Regia di
Michele Placido con Mathieu Kassovitz, Daniel Auteuil, Olivier Gourmet, Violante Placido, Luca Argentero
Recensione a cura di Stefano Santoli (voto: 5,0)
E' doloroso dare un giudizio negativo su di un film, quando ha una confezione splendida. "Il cecchino" di Michele Placido è un sentito omaggio a un genere, il polar francese, messo in scena favolosamente. Resta impressa la fotografia fredda, plumbea di Arnaldo Catinari, che esplora l'intera gamma cromatica del blu, e succhia l'anima a una Parigi trasformata in una respingente superficie di acciaio, asfalto e pietra levigata. Le scene d'azione sono girate in maniera adrenalinica, con un montaggio serrato in cui confluiscono armonicamente tanto le panoramiche sui tetti quanto i primissimi piani sui volti concitati, sul sangue e sul sudore.
Dirigere bene è il minimo, forse, se si ha alle spalle una produzione importante. Tuttavia ne "Il cecchino" ("Le gutteur", nel titolo originale) Michele Placido si avvale con efficacia del comparto tecnico dimostrando di avere stile. Conferma, dopo "Romanzo criminale" (2005) e dopo il forse anche migliore "Vallanzasca" (2010), di saper parlare benissimo il linguaggio del genere gangster.
I due precedenti erano entrambi "romanzi", molto connotati in senso melodrammatico, e in questo senso dovevano tanto a Scorsese, e (insieme a Scorsese) risentivano di una tradizione che ha, nel proprio dna, qualcosa di italiano, che attinge a opera lirica e commedia dell'arte. L'essenza stilistica de "Il cecchino" è invece ben calata, appunto, nel polar francese, e perciò quasi completamente asciugata di ogni componente romantica, come di eccessive indulgenze sul privato dei personaggi. Senza scomodare i mostri sacri del polar, "Il cecchino" ha quanto meno un occhio di riguardo per Olivier Marchal ("36 Quai des Orfèvres", 2004; "L'ultima missione", 2008 - entrambi con Daniel Auteuil, protagonista anche de "Il cecchino").
Il problema del film di Placido, film su commissione, sta nello script di Cédric Melon e Denis Brusseaux. Nelle dinamiche fra i personaggi, nell'interazione fra esse e negli sviluppi. Il difetto non è da poco, perché l'anello debole della pellicola è niente meno che la trama, dal cui intricato intreccio non scaturisce un senso che sia convincente quanto lo stile.
I tre personaggi principali sono accomunati dalla profonda solitudine di ognuno - un cliché un po' abusato nel genere - e interpretati alla grande dai rispettivi interpreti, tutti grossi calibri del cinema francofono: Daniel Auteuil, Olivier Gourmet, Mathieu Kassovitz.

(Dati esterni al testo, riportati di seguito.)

(** * The task-submission pipeline of the student deployment API

    A shallow embedding of [student_api/main.py] and
    [llm_agent/generator.py].  Python values decoded from JSON are an
    inductive type, the outside world (environment variables, the
    code-generation backend, the file system, the hosting backend, git and
    the evaluation callback) is a record of answers, and the handler runs in
    a small monad that logs every external call and carries a raised
    exception. *)

From Stdlib Require Import String Ascii List ZArith Bool Lia DecimalString.
Import ListNotations.
Open Scope string_scope.
Open Scope Z_scope.

(** ** Python values *)

Module Py.

(** The values [json.loads] produces.  A [str] is a Rocq string, one
    character per code point (code points above 255 are outside the model);
    a float is carried as its [repr], which no modelled operation looks
    into; a dict is the list of its items in insertion order, its keys
    distinct (a lookup takes the first item with the key). *)
#[warnings="-register-all"]
Inductive value :=
| VNone
| VBool (b : bool)
| VInt (n : Z)
| VFloat (repr : string)
| VStr (s : string)
| VList (items : list value)
| VDict (items : list (string * value)).

(** Exceptions, all of them instances of [Exception].  The built-in
    classes the code can meet are constructors (messages kept where the
    source writes them); [Raised] is an exception of a collaborator:
    requests, PyGithub, the operating system. *)
Inductive exn :=
| KeyError
| IndexError
| TypeError
| AttributeError
| ValueError (msg : string)
| RuntimeError (msg : string)
| Raised (cls : string) (msg : string).

Definition nl : string := String (ascii_of_nat 10) EmptyString.

Definition lookup (k : string) (items : list (string * value)) : option value :=
  option_map snd (find (fun kv => String.eqb (fst kv) k) items).

Definition has_key (k : string) (items : list (string * value)) : bool :=
  existsb (fun kv => String.eqb (fst kv) k) items.

(** [needle in hay] for two strs. *)
Fixpoint is_substring (needle hay : string) : bool :=
  String.prefix needle hay
  || match hay with
     | EmptyString => false
     | String _ rest => is_substring needle rest
     end.

(** [x == s] for a str [s]: only an equal str is equal to it. *)
Definition eq_str (x : value) (s : string) : bool :=
  match x with
  | VStr t => String.eqb t s
  | _ => false
  end.

(** [field in data]. *)
Definition contains (field : string) (data : value) : exn + bool :=
  match data with
  | VDict items => inr (has_key field items)
  | VList items => inr (existsb (fun x => eq_str x field) items)
  | VStr s => inr (is_substring field s)
  | _ => inl TypeError
  end.

(** [data[key]] for a str key. *)
Definition getitem (data : value) (key : string) : exn + value :=
  match data with
  | VDict items =>
      match lookup key items with
      | Some v => inr v
      | None => inl KeyError
      end
  | _ => inl TypeError
  end.

(** [data[0]]. *)
Definition getitem0 (data : value) : exn + value :=
  match data with
  | VList [] => inl IndexError
  | VList (x :: _) => inr x
  | VStr EmptyString => inl IndexError
  | VStr (String c _) => inr (VStr (String c EmptyString))
  | VDict _ => inl KeyError
  | _ => inl TypeError
  end.

(** [x == c] where [c] is what [os.getenv] returned: [None] or a str. *)
Definition eq_getenv (x : value) (c : option string) : bool :=
  match x, c with
  | VNone, None => true
  | VStr s, Some t => String.eqb s t
  | _, _ => false
  end.

(** [not c] for what [os.getenv] returned. *)
Definition not_getenv (c : option string) : bool :=
  match c with
  | None => true
  | Some EmptyString => true
  | Some _ => false
  end.

(** *** [str] and [repr] *)

Definition str_of_Z (n : Z) : string := NilZero.string_of_int (Z.to_int n).

Definition hex_digit (n : nat) : ascii :=
  match n with
  | 0 => "0" | 1 => "1" | 2 => "2" | 3 => "3" | 4 => "4" | 5 => "5"
  | 6 => "6" | 7 => "7" | 8 => "8" | 9 => "9" | 10 => "a" | 11 => "b"
  | 12 => "c" | 13 => "d" | 14 => "e" | _ => "f"
  end%nat%char.

Definition contains_char (c : ascii) (s : string) : bool :=
  existsb (Ascii.eqb c) (list_ascii_of_string s).

(** Code points below 256 that [repr] writes as they are. *)
Definition printable (n : nat) : bool :=
  ((32 <=? n) && (n <? 127) || (161 <=? n) && negb (n =? 173))%nat.

Definition repr_char (quote c : ascii) : string :=
  let n := nat_of_ascii c in
  if Ascii.eqb c quote || Ascii.eqb c "\"%char then String "\" (String c EmptyString)
  else if (n =? 9)%nat then "\t"
  else if (n =? 10)%nat then "\n"
  else if (n =? 13)%nat then "\r"
  else if printable n then String c EmptyString
  else String "\" (String "x" (String (hex_digit (n / 16))
                                  (String (hex_digit (n mod 16)) EmptyString))).

Definition dquote : ascii := ascii_of_nat 34.
Definition squote : ascii := ascii_of_nat 39.

Definition repr_str (s : string) : string :=
  let quote :=
    if contains_char squote s && negb (contains_char dquote s) then dquote else squote in
  String quote
    (String.concat EmptyString (map (repr_char quote) (list_ascii_of_string s))
     ++ String quote EmptyString).

Fixpoint repr (v : value) : string :=
  match v with
  | VNone => "None"
  | VBool true => "True"
  | VBool false => "False"
  | VInt n => str_of_Z n
  | VFloat r => r
  | VStr s => repr_str s
  | VList items => "[" ++ String.concat ", " (map repr items) ++ "]"
  | VDict items =>
      "{" ++ String.concat ", "
               (map (fun kv => repr_str (fst kv) ++ ": " ++ repr (snd kv)) items)
          ++ "}"
  end.

(** [str(v)], what an f-string field [{v}] expands to. *)
Definition str (v : value) : string :=
  match v with
  | VStr s => s
  | _ => repr v
  end.

(** [{c}] for what [os.getenv] returned. *)
Definition str_getenv (c : option string) : string :=
  match c with
  | None => "None"
  | Some s => s
  end.

(** *** [str.strip] *)

Definition isspace (c : ascii) : bool :=
  let n := nat_of_ascii c in
  ((9 <=? n) && (n <=? 13) || (28 <=? n) && (n <=? 32) || (n =? 133) || (n =? 160))%nat.

Fixpoint lstrip (s : string) : string :=
  match s with
  | EmptyString => EmptyString
  | String c rest => if isspace c then lstrip rest else s
  end.

Definition rev_string (s : string) : string :=
  string_of_list_ascii (rev (list_ascii_of_string s)).

Definition strip (s : string) : string :=
  rev_string (lstrip (rev_string (lstrip s))).

(** *** [os.path.join] (posixpath) *)

Definition ends_with_sep (s : string) : bool :=
  match rev (list_ascii_of_string s) with
  | c :: _ => Ascii.eqb c "/"
  | [] => false
  end.

Definition join2 (path b : string) : string :=
  if String.prefix "/" b then b
  else if String.eqb path EmptyString || ends_with_sep path then path ++ b
  else path ++ "/" ++ b.

Definition path_join (a : string) (p : list string) : string := fold_left join2 p a.

End Py.

Import Py.

(** ** The outside world and the effect monad *)

(** What [requests.post] returns. [json] is the outcome of
    [response.json()]. *)
Record response := {
  status_code : Z;
  text : string;
  json : exn + value
}.

(** One run's collaborators.  The first five fields are what [os.getenv]
    returns, [None] when the variable is unset; [parent_dir] is the directory
    above the module's own.  Every other field is the answer of a
    collaborator to a call with the given arguments: [inl e] or [Some e]
    when the call raises [e].  [callback] takes the number of earlier POSTs
    of the run as well, so that an endpoint may answer differently over
    time. *)
Record world := {
  STUDENT_SECRET : option string;
  GITHUB_TOKEN : option string;
  GITHUB_USERNAME : option string;
  AI_PIPE_API_URL : option string;
  AI_PIPE_API_KEY : option string;
  parent_dir : string;
  ai_pipe : string -> list (string * string) -> value -> exn + response;
  makedirs : string -> option exn;
  write_file : string -> string -> option exn;
  create_repo : option string -> value -> exn + string;
  subprocess_run : list string -> string -> exn + Z;
  repo_edit : string -> option exn;
  callback : nat -> value -> value -> exn + response
}.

Il poliziotto interpretato da Auteuil è il più convincente. La sua psicologia è la più approfondita; progressivamente si chiarisce il secondo movente delle sue azioni, sin dall'inizio non proprio ortodosse, che hanno radici in un dolore, un'ossessione, in cui risiede la fragilità umana di un personaggio apparentemente irreprensibile.
Il cecchino interpretato da Kassovitz è il deuteragonista (a dispetto del titolo): il classico nemico del poliziotto in una sfida personale che va al di là del bene e del male (il rapporto fra i due vorrebbe echeggiare probabilmente quello fra De Niro e Al Pacino in "Heat - La sfida" di Michael Mann). Tuttavia il personaggio di Kassovitz resta parzialmente inespresso e troppo ambiguo. Privo dell'approfondimento che pretenderebbe di avere. Non ne giova, il film: né in termini di comprensibilità - la pellicola è involuta sino all'eccesso, squilibrata - né, soprattutto, in termini di spessore dell'opera.
Al terzo incomodo - il medico interpretato da un bravissimo, smagrito Gourmet (attore feticcio dei Dardenne) - è affidato il carico più pesante: quello di assumere su di sé l'abominio di un male assoluto, patologico e spaventoso. Anch'esso resta, come il personaggio di Kassovitz, non spiegato ma solo accennato (non bastano a chiarircelo alcune scene di grande crudezza; né esiste male tanto grande da non poter essere compreso).